What lines of the material below include the string "Require"? Copy all of them.

%%

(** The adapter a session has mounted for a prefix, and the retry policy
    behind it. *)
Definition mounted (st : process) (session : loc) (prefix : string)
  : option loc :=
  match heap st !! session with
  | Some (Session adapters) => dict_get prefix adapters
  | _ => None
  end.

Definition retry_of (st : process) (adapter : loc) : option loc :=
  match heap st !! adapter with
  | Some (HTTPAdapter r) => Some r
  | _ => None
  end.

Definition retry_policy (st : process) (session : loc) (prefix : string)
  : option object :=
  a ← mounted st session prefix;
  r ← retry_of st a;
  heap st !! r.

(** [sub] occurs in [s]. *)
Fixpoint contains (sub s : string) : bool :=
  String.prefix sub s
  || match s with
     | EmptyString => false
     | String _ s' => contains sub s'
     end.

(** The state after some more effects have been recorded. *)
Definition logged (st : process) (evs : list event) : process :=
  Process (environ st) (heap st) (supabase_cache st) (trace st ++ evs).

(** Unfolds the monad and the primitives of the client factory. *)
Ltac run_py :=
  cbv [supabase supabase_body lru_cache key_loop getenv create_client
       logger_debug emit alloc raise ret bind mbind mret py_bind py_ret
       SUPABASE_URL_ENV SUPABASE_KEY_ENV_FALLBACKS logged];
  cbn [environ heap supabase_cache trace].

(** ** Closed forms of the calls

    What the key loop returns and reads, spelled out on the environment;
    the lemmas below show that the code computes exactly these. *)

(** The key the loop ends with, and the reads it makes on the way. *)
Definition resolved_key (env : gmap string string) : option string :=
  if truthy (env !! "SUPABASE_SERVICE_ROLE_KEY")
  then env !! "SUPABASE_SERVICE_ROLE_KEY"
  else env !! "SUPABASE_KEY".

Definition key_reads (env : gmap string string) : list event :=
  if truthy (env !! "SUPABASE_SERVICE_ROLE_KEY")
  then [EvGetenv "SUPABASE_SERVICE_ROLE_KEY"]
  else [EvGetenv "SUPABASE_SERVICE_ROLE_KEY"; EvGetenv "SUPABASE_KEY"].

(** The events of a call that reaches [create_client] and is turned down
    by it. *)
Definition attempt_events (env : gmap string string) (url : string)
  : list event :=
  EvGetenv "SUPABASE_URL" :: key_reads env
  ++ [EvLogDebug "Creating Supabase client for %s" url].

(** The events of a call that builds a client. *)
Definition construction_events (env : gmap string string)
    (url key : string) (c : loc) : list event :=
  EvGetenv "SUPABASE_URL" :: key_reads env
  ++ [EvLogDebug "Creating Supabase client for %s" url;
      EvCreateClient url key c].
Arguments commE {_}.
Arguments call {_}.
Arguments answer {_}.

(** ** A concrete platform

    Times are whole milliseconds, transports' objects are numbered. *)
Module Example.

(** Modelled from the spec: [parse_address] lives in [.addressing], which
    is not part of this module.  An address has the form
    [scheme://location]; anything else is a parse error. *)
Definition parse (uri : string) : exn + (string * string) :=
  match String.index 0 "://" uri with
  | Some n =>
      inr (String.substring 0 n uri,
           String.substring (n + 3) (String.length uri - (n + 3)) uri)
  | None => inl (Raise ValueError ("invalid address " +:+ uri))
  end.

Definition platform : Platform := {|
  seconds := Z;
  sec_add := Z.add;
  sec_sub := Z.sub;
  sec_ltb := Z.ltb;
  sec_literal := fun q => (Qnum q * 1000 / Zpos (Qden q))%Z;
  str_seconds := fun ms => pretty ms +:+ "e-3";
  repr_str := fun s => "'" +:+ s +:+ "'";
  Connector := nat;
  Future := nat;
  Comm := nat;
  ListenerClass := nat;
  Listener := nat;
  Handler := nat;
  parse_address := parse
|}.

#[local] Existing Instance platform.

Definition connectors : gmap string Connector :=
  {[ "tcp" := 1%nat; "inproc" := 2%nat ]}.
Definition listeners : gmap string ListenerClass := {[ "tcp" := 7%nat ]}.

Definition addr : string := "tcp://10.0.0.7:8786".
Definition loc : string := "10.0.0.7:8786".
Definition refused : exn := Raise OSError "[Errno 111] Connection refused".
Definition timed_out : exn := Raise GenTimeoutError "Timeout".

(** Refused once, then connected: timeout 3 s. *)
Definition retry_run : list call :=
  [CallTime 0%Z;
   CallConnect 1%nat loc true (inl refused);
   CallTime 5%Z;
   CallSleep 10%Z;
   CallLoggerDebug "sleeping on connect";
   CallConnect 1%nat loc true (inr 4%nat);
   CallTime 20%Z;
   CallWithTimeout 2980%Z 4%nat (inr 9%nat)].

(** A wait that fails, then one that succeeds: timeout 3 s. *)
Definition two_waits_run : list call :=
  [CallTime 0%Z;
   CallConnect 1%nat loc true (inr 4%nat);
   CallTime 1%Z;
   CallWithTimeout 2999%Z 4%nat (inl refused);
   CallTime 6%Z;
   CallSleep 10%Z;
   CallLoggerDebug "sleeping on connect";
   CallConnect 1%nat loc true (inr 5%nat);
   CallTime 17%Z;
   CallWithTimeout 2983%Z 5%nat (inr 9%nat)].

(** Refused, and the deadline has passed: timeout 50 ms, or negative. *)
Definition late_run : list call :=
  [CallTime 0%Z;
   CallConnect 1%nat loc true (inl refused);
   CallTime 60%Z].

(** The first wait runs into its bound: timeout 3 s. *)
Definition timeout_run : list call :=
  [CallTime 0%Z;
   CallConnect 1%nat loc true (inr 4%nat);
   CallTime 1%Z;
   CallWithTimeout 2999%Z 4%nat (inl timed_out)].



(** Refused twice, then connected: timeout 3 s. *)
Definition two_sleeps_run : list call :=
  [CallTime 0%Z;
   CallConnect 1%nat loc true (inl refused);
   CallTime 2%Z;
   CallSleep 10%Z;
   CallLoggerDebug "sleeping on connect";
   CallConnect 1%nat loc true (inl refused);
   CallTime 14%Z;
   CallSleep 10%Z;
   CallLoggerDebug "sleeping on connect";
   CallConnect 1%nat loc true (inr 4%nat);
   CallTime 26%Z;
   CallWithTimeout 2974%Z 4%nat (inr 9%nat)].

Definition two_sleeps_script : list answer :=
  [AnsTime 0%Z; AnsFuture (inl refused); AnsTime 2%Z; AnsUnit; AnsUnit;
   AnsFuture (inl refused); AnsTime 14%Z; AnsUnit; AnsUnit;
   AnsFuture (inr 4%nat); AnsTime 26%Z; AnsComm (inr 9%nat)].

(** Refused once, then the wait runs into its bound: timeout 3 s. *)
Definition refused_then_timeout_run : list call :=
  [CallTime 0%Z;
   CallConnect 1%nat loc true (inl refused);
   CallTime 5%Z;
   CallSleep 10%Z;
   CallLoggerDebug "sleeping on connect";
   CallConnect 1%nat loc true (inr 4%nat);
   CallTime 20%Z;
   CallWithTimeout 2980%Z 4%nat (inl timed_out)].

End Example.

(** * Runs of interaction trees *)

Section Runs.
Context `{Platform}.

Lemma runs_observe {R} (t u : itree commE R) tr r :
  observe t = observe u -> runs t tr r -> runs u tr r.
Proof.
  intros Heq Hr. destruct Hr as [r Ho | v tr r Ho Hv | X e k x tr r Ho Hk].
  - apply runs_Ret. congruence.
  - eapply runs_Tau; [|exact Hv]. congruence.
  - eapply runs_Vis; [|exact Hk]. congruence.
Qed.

%%
%%

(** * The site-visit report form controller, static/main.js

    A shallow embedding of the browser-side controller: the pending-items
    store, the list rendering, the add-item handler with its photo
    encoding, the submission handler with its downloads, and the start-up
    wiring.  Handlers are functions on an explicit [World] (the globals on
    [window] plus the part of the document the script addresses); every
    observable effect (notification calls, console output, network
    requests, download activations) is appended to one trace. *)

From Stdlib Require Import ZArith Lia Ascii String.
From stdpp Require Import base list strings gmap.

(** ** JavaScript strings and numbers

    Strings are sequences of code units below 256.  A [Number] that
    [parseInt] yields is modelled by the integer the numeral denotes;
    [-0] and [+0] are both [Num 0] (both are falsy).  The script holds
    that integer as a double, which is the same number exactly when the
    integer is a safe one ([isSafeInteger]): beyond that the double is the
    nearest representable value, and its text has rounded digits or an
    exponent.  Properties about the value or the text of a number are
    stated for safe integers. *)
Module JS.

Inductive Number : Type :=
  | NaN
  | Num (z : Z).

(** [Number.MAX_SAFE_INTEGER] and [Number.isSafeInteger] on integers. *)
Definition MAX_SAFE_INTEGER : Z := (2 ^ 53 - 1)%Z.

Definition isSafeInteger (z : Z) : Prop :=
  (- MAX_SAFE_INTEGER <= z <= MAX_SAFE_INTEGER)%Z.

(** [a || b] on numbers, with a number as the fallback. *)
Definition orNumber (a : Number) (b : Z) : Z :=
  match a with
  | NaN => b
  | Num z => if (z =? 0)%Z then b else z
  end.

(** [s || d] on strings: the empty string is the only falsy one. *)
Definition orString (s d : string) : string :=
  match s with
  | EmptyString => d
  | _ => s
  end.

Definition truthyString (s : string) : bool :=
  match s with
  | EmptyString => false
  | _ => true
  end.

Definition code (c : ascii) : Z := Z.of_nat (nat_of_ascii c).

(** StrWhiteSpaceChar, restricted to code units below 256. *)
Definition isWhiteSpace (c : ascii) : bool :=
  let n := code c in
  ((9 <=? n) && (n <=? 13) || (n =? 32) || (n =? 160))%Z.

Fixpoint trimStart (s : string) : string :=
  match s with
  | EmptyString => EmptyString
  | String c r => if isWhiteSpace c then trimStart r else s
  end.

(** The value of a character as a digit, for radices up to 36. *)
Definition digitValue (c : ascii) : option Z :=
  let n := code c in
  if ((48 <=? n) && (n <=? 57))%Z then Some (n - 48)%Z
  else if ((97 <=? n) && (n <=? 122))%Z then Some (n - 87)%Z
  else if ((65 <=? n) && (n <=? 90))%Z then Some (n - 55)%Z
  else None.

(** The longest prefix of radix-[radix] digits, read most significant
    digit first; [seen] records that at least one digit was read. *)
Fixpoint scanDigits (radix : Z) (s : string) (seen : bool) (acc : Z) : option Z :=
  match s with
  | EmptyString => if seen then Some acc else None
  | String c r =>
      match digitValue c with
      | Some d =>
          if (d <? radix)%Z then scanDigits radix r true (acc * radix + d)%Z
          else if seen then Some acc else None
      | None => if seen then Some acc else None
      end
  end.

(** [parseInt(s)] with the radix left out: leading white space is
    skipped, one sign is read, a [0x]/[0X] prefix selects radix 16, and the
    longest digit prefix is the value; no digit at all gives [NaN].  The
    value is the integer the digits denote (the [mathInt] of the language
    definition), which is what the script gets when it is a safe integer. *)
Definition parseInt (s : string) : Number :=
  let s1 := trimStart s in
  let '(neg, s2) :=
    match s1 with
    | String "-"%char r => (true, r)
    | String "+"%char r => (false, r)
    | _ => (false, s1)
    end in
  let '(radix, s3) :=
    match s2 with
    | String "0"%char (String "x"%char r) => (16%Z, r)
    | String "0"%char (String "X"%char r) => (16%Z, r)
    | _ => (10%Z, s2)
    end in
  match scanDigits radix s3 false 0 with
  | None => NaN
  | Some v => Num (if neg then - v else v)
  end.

%%

YOUR RESPONSE
From Stdlib Require Import ZArith Lia Ascii String.
From stdpp Require Import base list strings gmap.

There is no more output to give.